Mycobacterial Pathogenomics and Evolution

Scientific Fields
Diseases
Organisms
Applications
Technique

Published in Microbiology spectrum - 01 Feb 2014

Bottai D, Stinear TP, Supply P, Brosch R

Link to Pubmed [PMID] – 26082120

Microbiol Spectr 2014 Feb;2(1):MGM2-0025-2013

Most mycobacterial species are harmless saprophytes, often found in aquatic environments. A few species seem to have evolved from this pool of environmental mycobacteria into major human pathogens, such as Mycobacterium tuberculosis, the agent of tuberculosis, Mycobacterium leprae, the leprosy bacillus, and Mycobacterium ulcerans, the agent of Buruli ulcer.

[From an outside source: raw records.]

(* ===== verification/Generator.v ===== *)
(** * Generator: the traffic generators of the stress harness

    The TCP side of [src/harness.rs]: the connections of [run_tcp_scenario] ([GenConn]) and of the
    head-of-line scenario ([HolConn]), the loops that drive them over a second TCP stack, and the
    reports; and the UDP throughput scenario.

    The client under test, the links and the scheduler are the environment: a [round] is one turn of a
    driving loop, with the readings of the clocks and what [iface.poll] does to every socket.  A loop
    runs over a list of rounds; that it ends is a theorem (a round past the time limit is enough).
    [Err tt] is a loop that has not ended after the rounds given, or a receive loop out of fuel. *)

From Stdlib Require Import SpecFloat.
From stdpp Require Import sorting.
From S2P Require Import Prelude Shared Text Addr Config UdpRelay Device TunSlot Metrics Sink Harness.

(** What the generator uses of the TCP stack besides [Smoltcp]: [connect] with buffers of a size,
    [close], and [recv_slice] into a buffer of a size. *)
Class GenTcp (TS : Smoltcp) := {
  tcp_connect : Z → SocketAddr → Z → option TcpSocket;
  tcp_close : TcpSocket → TcpSocket;
  recv_slice : TcpSocket → Z → option (list byte * TcpSocket)
}.

(** What a socket has accepted for sending, handed to the application, and holds for it. *)
Class GenTcpLaws (TS : Smoltcp) (G : GenTcp TS) := {
  given : TcpSocket → list byte;
  handed : TcpSocket → list byte;
  held : TcpSocket → list byte;
  connect_fresh : ∀ n a p s, tcp_connect n a p = Some s → given s = [] ∧ handed s = [] ∧ held s = [];
  connect_ok : ∀ n a p, 0 < p → is_Some (tcp_connect n a p);
  send_log : ∀ s l n s', send_slice s l = Some (n, s') →
    0 ≤ n ≤ len l ∧ given s' = given s ++ ztake n l ∧ handed s' = handed s ∧ held s' = held s;
  recv_log : ∀ s d s', can_recv s = true → recv_all s = Some (d, s') →
    d ≠ [] ∧ held s = d ++ held s' ∧ handed s' = handed s ++ d ∧ given s' = given s;
  slice_log : ∀ s n d s', can_recv s = true → recv_slice s n = Some (d, s') →
    (0 < n → d ≠ [] ∧ len d ≤ n) ∧ held s = d ++ held s' ∧ handed s' = handed s ++ d ∧ given s' = given s;
  close_log : ∀ s, given (tcp_close s) = given s ∧ handed (tcp_close s) = handed s ∧ held (tcp_close s) = held s
}.

Section drivers.
Context {TS : Smoltcp} {G : GenTcp TS}.

(** One turn: [start.elapsed()] at the test, [stall_control.is_stalled()], the poll, and the clock. *)
Record round := mk_round {
  rd_elapsed : Z;
  rd_stalled : bool;
  rd_poll : nat → TcpSocket → TcpSocket;
  rd_now : Z
}.

(** [started.elapsed().as_micros() as u64] *)
Definition elapsed_us (now started : Z) : Z := (saturating_duration_since now started / 1000) mod 2 ^ 64.

(** The loop [for c in conns.iter_mut()]: the connections with their sockets, and what the visits
    add to the count of completions. *)
Fixpoint visit_all {C} (visit : C → TcpSocket → res unit (C * TcpSocket * Z)) (l : list (C * TcpSocket))
  : res unit (list (C * TcpSocket) * Z) :=
  match l with
  | [] => Ok ([], 0)
  | (c, sock) :: l =>
      let? '(c, sock, k) := visit c sock in
      let? '(l, k') := visit_all visit l in
      Ok ((c, sock) :: l, k + k')
  end.

Definition poll_all {C} (r : round) (l : list (C * TcpSocket)) : list (C * TcpSocket) :=
  imap (λ i cs, (cs.1, rd_poll r i cs.2)) l.

(** ** [run_tcp_scenario] *)

Record GenConn := mk_GenConn {
  gc_payload_len : Z;
  gc_sent : Z;
  gc_recvd : Z;
  gc_started : Z;
  gc_done_us : option Z;
  gc_closed : bool
}.

(** [while sock.can_recv() { match sock.recv_slice(..) { .. } }] *)
Fixpoint gen_recv (fuel : nat) (buf_sz : Z) (sock : TcpSocket) (recvd : Z) : res unit (TcpSocket * Z) :=
  if can_recv sock then
    match fuel with
    | O => Err tt
    | S fuel =>
        match recv_slice sock buf_sz with
        | Some ([], sock) => Ok (sock, recvd)
        | Some (data, sock) => gen_recv fuel buf_sz sock (recvd + len data)
        | None => Ok (sock, recvd)
        end
    end
  else Ok (sock, recvd).

Definition gen_send (payload : list byte) (c : GenConn) (sock : TcpSocket) : res unit (GenConn * TcpSocket) :=
  if bool_decide (gc_sent c < gc_payload_len c) && can_send sock then
    let? rest := expect (get_from payload (gc_sent c)) in
    match send_slice sock rest with
    | Some (n, sock) =>
        Ok (mk_GenConn (gc_payload_len c) (gc_sent c + n) (gc_recvd c) (gc_started c) (gc_done_us c) (gc_closed c), sock)
    | None => Ok (c, sock)
    end
  else Ok (c, sock).
(* ===== verification/Conform.v ===== *)
(** * Conform: the unit tests of the data components

    The repository tests its components on concrete inputs.  Here each test function is translated line by
    line over the definitions of this development, as a list of assertions, and run: where the tests of
    the source pin its behaviour down, the model behaves the same.  This file holds the tests of
    [src/fake_ip.rs], [src/dns.rs], [src/dns_block.rs], [src/tuic.rs], [src/metrics.rs], [src/udp_relay.rs]
    and [src/device.rs]. *)

From S2P Require Import Prelude Text Shared Addr FakeIp TuicCodec Frag Assoc Metrics Show Dns Config UdpRelay Device.
Import (notations) Strings.String.

(** ** Assertions *)

Definition assert_eq {A} `{EqDecision A} (a b : A) : bool := bool_decide (a = b).
Definition assert_ne {A} `{EqDecision A} (a b : A) : bool := negb (bool_decide (a = b)).
Definition is_some {A} (o : option A) : bool := match o with Some _ => true | None => false end.
Definition is_none {A} (o : option A) : bool := negb (is_some o).
Definition is_err {E A} (r : res E A) : bool := match r with Err _ => true | _ => false end.
(** [expect]: the test goes on with the value, and fails without one. *)
Definition with_ok {E A} (r : res E A) (k : A → list bool) : list bool := match r with Ok a => k a | _ => [false] end.
Definition with_some {A} (o : option A) (k : A → list bool) : list bool := match o with Some a => k a | None => [false] end.
(** [&l[a..b]] with bounds in range. *)
Definition sub {A} (l : list A) (a b : Z) : list A := ztake (b - a) (zdrop a l).
Fixpoint contains (needle l : list byte) : bool :=
  is_some (strip_prefix needle l) || match l with [] => false | _ :: l => contains needle l end.
Definition passes (t : list bool) : bool := forallb id t.
Definition rfc8448_early_and_derived : list bool :=
  let early := extract (replicate 32 x00) (replicate 32 x00) in
  let empty_hash := transcript_hash [] in
  let derived := derive_secret early (str "derived") empty_hash in
  [assert_eq early (arr32 (str "33ad0a1c607ec03b09e6cd9893680ce210adf300aa1f2660e1b22e10f170f92a"));
   ok_eq derived (arr32 (str "6f2615a108c702c5678f54fc9dbab69716c076189c48250cebeac3576c3611ba"))].

Definition rfc8448_transcript_ch_sh : list bool :=
  [assert_eq (transcript_hash [RFC8448_CH; RFC8448_SH])
     (arr32 (str "860c06edc07858ee8e78f0e7428c58edd6b43f2ca3e6e95f02ed063cf0e1cad8"))].

Definition rfc8448_handshake_key_schedule : list bool :=
  with_ok (derive_handshake_keys RFC8448_ECDHE RFC8448_CH RFC8448_SH) (λ ks,
  [assert_eq (hk_c_hs_secret ks) (arr32 (str "b3eddb126e067f35a780b3abf45e2d8f3b1a950738f52e9600746a0e27a55a21"));
   assert_eq (hk_s_hs_secret ks) (arr32 (str "b67b7d690cc16c4e75e54213cb2d37b4e9c912bcded9105d42befd59d391ad38"));
   assert_eq (hk_server_key ks) (hex (str "3fce516009c21727d0f2e4e86ee403bc"));
   assert_eq (hk_server_iv ks) (hex (str "5d313eb2671276ee13000b30"));
   assert_eq (hk_client_key ks) (hex (str "dbfaa693d1762c5b666af5d950258d01"));
   assert_eq (hk_client_iv ks) (hex (str "5bd3c71b836e0b76bb73265f"))]).

Definition zero_ecdhe_rejected : list bool :=
  [is_err (derive_handshake_keys (replicate 32 x00) RFC8448_CH RFC8448_SH)].

Definition rfc8448_finished_key : list bool :=
  let s_hs := arr32 (str "b67b7d690cc16c4e75e54213cb2d37b4e9c912bcded9105d42befd59d391ad38") in
  let c_hs := arr32 (str "b3eddb126e067f35a780b3abf45e2d8f3b1a950738f52e9600746a0e27a55a21") in
  [ok_eq (expand_label s_hs (str "finished") [] 32)
     (hex (str "008d3b66f816ea559f96b537e885c31fc068bf492c652f01f288a1d8cdc19fc8"));
   ok_eq (expand_label c_hs (str "finished") [] 32)
     (hex (str "b80ad01015fb2f0bd65ff7d4da5d6bf83f84821d1f87fdc7d3c75b5a7b42d9c4"))].
(** * Agent messaging core and ranking engine: a shallow embedding

    This development embeds, as executable Rocq definitions, the parts of the
    job-matching system that carry protocol structure:

    - [agents/agent_protocol.py]: the message envelope, the agent registry and
      the synchronous message bus with its retry policy;
    - [agents/ranking_agent.py]: the scoring engine and [rank_applications];
    - [agents/communication_agent.py]: the choice of the notification variant;
    - [agents/comparison_agent.py]: the validation of a comparison and the
      loop over the applications of a job.

    Conventions of the embedding.
    - Python values that the code inspects dynamically ([isinstance], [.get],
      truthiness) are values of the type [pyval].
    - A Python [float] is an exact rational of [Q]: [PyFloat q] is a finite
      float, and the arithmetic is not rounded.  The values nan and the
      infinities have no representation; [float] of an integer that is too
      large raises [OverflowError], as in Python.
    - A [datetime] is a number of microseconds in [Z].
    - An exception is a value [Raise e] of the result type [res]; a
      [try/except] is a [match] on it.
    - Dictionaries and messages are values: the comparison results of one
      run are separate objects, as the comparison agent builds them, and a
      list of the bus holds each message as it was when appended.
    - A handler is known to the bus by its outcome, a return or an
      exception; what a handler itself sends is described by the functions
      of the agents.  The functions of the bus deliver to handlers that
      send nothing; those of the module [Reentrant] also deliver what a
      handler sends while it runs, inside the delivery that called it.
    - Logging has no counterpart. *)

From Stdlib Require Import ZArith QArith Qminmax Lqa Lia List String Bool.
From Stdlib Require Import Permutation Sorted.
From stdpp Require Import gmap strings list fin_maps.

Set Warnings "-register-all".

Import ListNotations.
Local Open Scope string_scope.
Local Open Scope Z_scope.

(** ** Python values *)

Module Py.

Inductive pyval : Type :=
| PyNone
| PyBool (b : bool)
| PyInt (n : Z)
| PyFloat (q : Q)
| PyStr (s : string)
| PyList (l : list pyval)
| PyDict (d : list (string * pyval)).

(** A dictionary keeps its items in insertion order; keys are strings in
    every dictionary the modelled code builds or reads. *)
Definition pydict : Type := list (string * pyval).

Inductive exn : Type :=
| ValueError
| TypeError
| KeyError (key : string)
| AttributeError
| OverflowError.

Inductive res (A : Type) : Type :=
| Ok (a : A)
| Raise (e : exn).
Arguments Ok {A} a.
Arguments Raise {A} e.

Definition bind {A B : Type} (r : res A) (k : A -> res B) : res B :=
  match r with
  | Ok a => k a
  | Raise e => Raise e
  end.

(** [d.get(key)] as an option, first binding wins (keys are unique in a
    Python dictionary). *)
Fixpoint dict_find (d : pydict) (key : string) : option pyval :=
  match d with
  | [] => None
  | (k, v) :: d' => if String.eqb k key then Some v else dict_find d' key
  end.

(** [d.get(key, default)] *)
Definition dict_get (d : pydict) (key : string) (default : pyval) : pyval :=
  match dict_find d key with
  | Some v => v
  | None => default
  end.

(** [d[key]] *)
Definition dict_item (d : pydict) (key : string) : res pyval :=
  match dict_find d key with
  | Some v => Ok v
  | None => Raise (KeyError key)
  end.

(** [d[key] = v]: an existing key keeps its place, a new one goes last. *)
Fixpoint dict_set (d : pydict) (key : string) (v : pyval) : pydict :=
  match d with
  | [] => [(key, v)]
  | (k, w) :: d' =>
      if String.eqb k key then (k, v) :: d' else (k, w) :: dict_set d' key v
  end.

(** [obj.get(key, default)] on an arbitrary value: only a dictionary has
    the method. *)
Definition get (obj : pyval) (key : string) (default : pyval) : res pyval :=
  match obj with
  | PyDict d => Ok (dict_get d key default)
  | _ => Raise AttributeError
  end.

Definition is_none (v : pyval) : bool :=
  match v with PyNone => true | _ => false end.

Definition is_dict (v : pyval) : bool :=
  match v with PyDict _ => true | _ => false end.

Definition is_list (v : pyval) : bool :=
  match v with PyList _ => true | _ => false end.

(** Truth value of an object, as tested by [if v:] and [not v]. *)
Definition truthy (v : pyval) : bool :=
  match v with
  | PyNone => false
  | PyBool b => b
  | PyInt n => negb (n =? 0)
  | PyFloat q => negb (Qeq_bool q 0)
  | PyStr s => negb (String.eqb s "")
  | PyList l => match l with [] => false | _ => true end
  | PyDict d => match d with [] => false | _ => true end
  end.

(** [v == s] for a string literal [s]. *)
Definition eq_str (v : pyval) (s : string) : bool :=
  match v with
  | PyStr s' => String.eqb s' s
  | _ => false
  end.

Definition Qltb (a b : Q) : bool :=
  match (a ?= b)%Q with Lt => true | _ => false end.

(** [float(n)] raises [OverflowError] for an integer whose nearest float
    would be 2^1024: from 2^1024 - 2^970 on, in absolute value. *)
Definition float_overflows (n : Z) : bool := 2 ^ 1024 - 2 ^ 970 <=? Z.abs n.
Arguments float_overflows : simpl never.

Section Float.
(** The conversion of a string by [float(s)]: [None] stands for the
    [ValueError] of a string that is not a number.  The strings that spell
    nan or an infinity, or a number beyond the floats, are converted by
    Python to values that [Q] does not have: the statements that depend on
    the value of a float keep strings out of the places that are
    converted. *)
Variable str_to_float : string -> option Q.

(** [float(v)] *)
Definition float (v : pyval) : res Q :=
  match v with
  | PyNone => Raise TypeError
  | PyBool b => Ok (if b then 1 else 0)%Q
  | PyInt n => if float_overflows n then Raise OverflowError else Ok (inject_Z n)
  | PyFloat q => Ok q
  | PyStr s =>
      match str_to_float s with
      | Some q => Ok q
      | None => Raise ValueError
      end
  | PyList _ => Raise TypeError
  | PyDict _ => Raise TypeError
  end.
End Float.

End Py.

Notation "'let*' x := c1 'in' c2" := (Py.bind c1 (fun x => c2))
  (at level 10, x name, c1 at level 100, c2 at level 200).

Import Py.

(** ** The scoring engine ([RankingAgent._calculate_enhanced_score]) *)

Section ScoringEngine.
Variable str_to_float : string -> option Q.
Local Open Scope Q_scope.

(** Lines 258-269: the skills bonus and penalty. *)
Definition skills_adjustment (comparison_details : pydict) (enhanced_score : Q) : Q :=
  match dict_get comparison_details "skills_match" (PyDict []) with
  | PyDict skills_match =>
      let matched_skills := dict_get skills_match "matched_skills" (PyList []) in
      let missing_skills := dict_get skills_match "missing_skills" (PyList []) in
      let enhanced_score :=
        match matched_skills with
        | PyList l =>
            if (0 <? Z.of_nat (length l))%Z
            then enhanced_score + Qmin (1 # 10) (inject_Z (Z.of_nat (length l)) * (2 # 100))
            else enhanced_score
        | _ => enhanced_score
        end in
      match missing_skills with
      | PyList l =>
          if (0 <? Z.of_nat (length l))%Z
          then enhanced_score - Qmin (1 # 10) (inject_Z (Z.of_nat (length l)) * (15 # 1000))
          else enhanced_score
      | _ => enhanced_score
      end
  | _ => enhanced_score
  end.

(** Lines 272-280: the experience bonus; the inner [try] swallows the
    [ValueError] and [TypeError] of the conversion. *)
Definition experience_adjustment (comparison_details : pydict) (enhanced_score : Q) : res Q :=
  match dict_get comparison_details "experience_match" (PyDict []) with
  | PyDict experience_match =>
      let relevance_score := dict_get experience_match "relevance_score" (PyInt 0) in
      match float str_to_float relevance_score with
      | Ok relevance_score =>
          if Qltb (7 # 10) relevance_score
          then Ok (enhanced_score + (5 # 100))
          else Ok enhanced_score
      | Raise ValueError => Ok enhanced_score
      | Raise TypeError => Ok enhanced_score
      | Raise e => Raise e
      end
  | _ => Ok enhanced_score
  end.

(** Lines 283-287: the education bonus. *)
Definition education_adjustment (comparison_details : pydict) (enhanced_score : Q) : Q :=
  match dict_get comparison_details "education_match" (PyDict []) with
  | PyDict education_match =>
      let meets_requirements := dict_get education_match "meets_requirements" (PyBool false) in
      if truthy meets_requirements then enhanced_score + (3 # 100) else enhanced_score
  | _ => enhanced_score
  end.
(** [strings.Trim(s, cutset)]: all leading and trailing bytes that occur in
    [cutset] removed. *)
Definition Trim (s cutset : string) : string :=
  TrimRight (TrimLeft s cutset) cutset.

(** Elements of a slice as [%v] prints them between the brackets:
    separated by one space. *)
Fixpoint joinSpace (l : list string) : string :=
  match l with
  | [] => EmptyString
  | [x] => x
  | x :: l' => x +:+ " " +:+ joinSpace l'
  end.

(** [fmt.Sprintf("%v", s)] for a slice [s] whose elements print as
    [fmtElem] says. *)
Definition Sprintf_v {A : Type} (fmtElem : A -> string) (s : list A) : string :=
  "[" +:+ joinSpace (fmtElem <$> s) +:+ "]".

(** ** The sequential code of the router *)

Section RouterCode.

Context {PE AO S : Type}.
Context `{!selector.StrategyMethods S}.
(** How one [AffinityOption] prints under [%v]; the type is declared in
    another file of the package. *)
Context (fmtAffinityOption : AO -> string).

#[local] Abbreviation RouterT := (Router PE AO S).
#[local] Abbreviation ResultT := (selector.Result PE).

(** Code that reads and writes the router and may panic. *)
Definition M (A : Type) : Type := RouterT -> outcome (A * RouterT).

Definition ret {A : Type} (a : A) : M A := fun r => Ok (a, r).

Definition bind {A B : Type} (m : M A) (k : A -> M B) : M B :=
  fun r => match m r with
           | Ok (a, r') => k a r'
           | Panicked p => Panicked p
           end.

#[local] Notation "'do' x <- m ; k" := (bind m (fun x => k))
  (at level 10, x name, m at level 100, k at level 200).
#[local] Notation "m ;; k" := (bind m (fun _ => k))
  (at level 100, k at level 200, right associativity).

Definition get : M RouterT := fun r => Ok (r, r).

Definition lift {A : Type} (o : outcome A) : M A :=
  fun r => match o with
           | Ok a => Ok (a, r)
           | Panicked p => Panicked p
           end.

(** Reading through a pointer. *)
Definition deref {A : Type} (p : option A) : M A :=
  fun r => match p with
           | Some a => Ok (a, r)
           | None => Panicked NilDereference
           end.

(** [r.selection = result] *)
Definition setSelection (result : ResultT) : M unit :=
  fun r => Ok (tt, mkRouter (selector r) (Some result) (rewriter r)
                     (affinityOptions r) (interval r) (metrics r) (installs r)).

(** [r.rewriter = func(u *url.URL) { ... result ... }] *)
Definition installRewriter (result : ResultT) : M unit :=
  fun r => Ok (tt, mkRouter (selector r) (selection r) (Some (mkRewriter result))
                     (affinityOptions r) (interval r) (metrics r) (Datatypes.S (installs r))).

(** [r.metrics.selectedBackends.Set(v)] *)
Definition setSelectedBackends (v : Z) : M unit :=
  fun r => Ok (tt, mkRouter (selector r) (selection r) (rewriter r)
                     (affinityOptions r) (interval r)
                     (mkMetrics v (selectionEvents (metrics r))) (installs r)).

(** [r.metrics.selectionEvents.Inc()] *)
Definition incSelectionEvents : M unit :=
  fun r => Ok (tt, mkRouter (selector r) (selection r) (rewriter r)
                     (affinityOptions r) (interval r)
                     (mkMetrics (selectedBackends (metrics r))
                                (Datatypes.S (selectionEvents (metrics r)))) (installs r)).

(** The strategy behind [r.selector.Strategy] moves to state [st]. *)
Definition setStrategy (st : S) : M unit :=
  fun r => Ok (tt, mkRouter (selector.mkSelector st) (selection r) (rewriter r)
                     (affinityOptions r) (interval r) (metrics r) (installs r)).

(** [r.selection == nil || !equal(r.selection.Selection, result.Selection)];
    [||] evaluates [equal] only when the stored pointer is not nil. *)
Definition selectionChanged (result : ResultT) : M bool :=
  do r <- get;
  match selection r with
  | None => ret true
  | Some prev =>
      do same <- lift (equal (selector.Selection prev) (selector.Selection result));
      ret (negb same)
  end.

(** The [if]/[else] of [doSelection] that merges the new result into the
    router (lines 104 to 131); the logging calls change no state and are
    left out. *)
Definition mergeResult (result : ResultT) (err : option string) : M unit :=
  if bool_decide (length (selector.Selection result) = 0%nat) then
    match err with
    | Some _ =>
        do r <- get;
        match selection r with
        | None => setSelection result
        | Some _ => ret tt
        end
    | None => setSelection result
    end
  else
    do changed <- selectionChanged result;
    (if changed : bool then installRewriter result else ret tt);;
    setSelection result.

While the pathogenicity of M. ulcerans relates to the acquisition of a large plasmid encoding a polyketide-derived toxin, the molecular mechanisms by which M. leprae or M. tuberculosis have evolved to cause disease are complex and involve the interaction between the pathogen and the host. Here we focus on M. tuberculosis and closely related mycobacteria and discuss insights gained from recent genomic and functional studies. Comparison of M. tuberculosis genome data with sequences from nontuberculous mycobacteria, such as Mycobacterium marinum or Mycobacterium kansasii, provides a perception of the more distant evolution of M. tuberculosis, while the recently accomplished genome sequences of multiple tubercle bacilli with smooth colony morphology, named Mycobacterium canettii, have allowed the ancestral gene pool of tubercle bacilli to be estimated. The resulting findings are instrumental for our understanding of the pathogenomic evolution of tuberculosis-causing mycobacteria. Comparison of virulent and attenuated members of the M. tuberculosis complex has further contributed to identification of a specific secretion pathway, named ESX or Type VII secretion. The molecular machines involved are key elements for mycobacterial pathogenicity, strongly influencing the ability of M. tuberculosis to cope with the immune defense mounted by the host.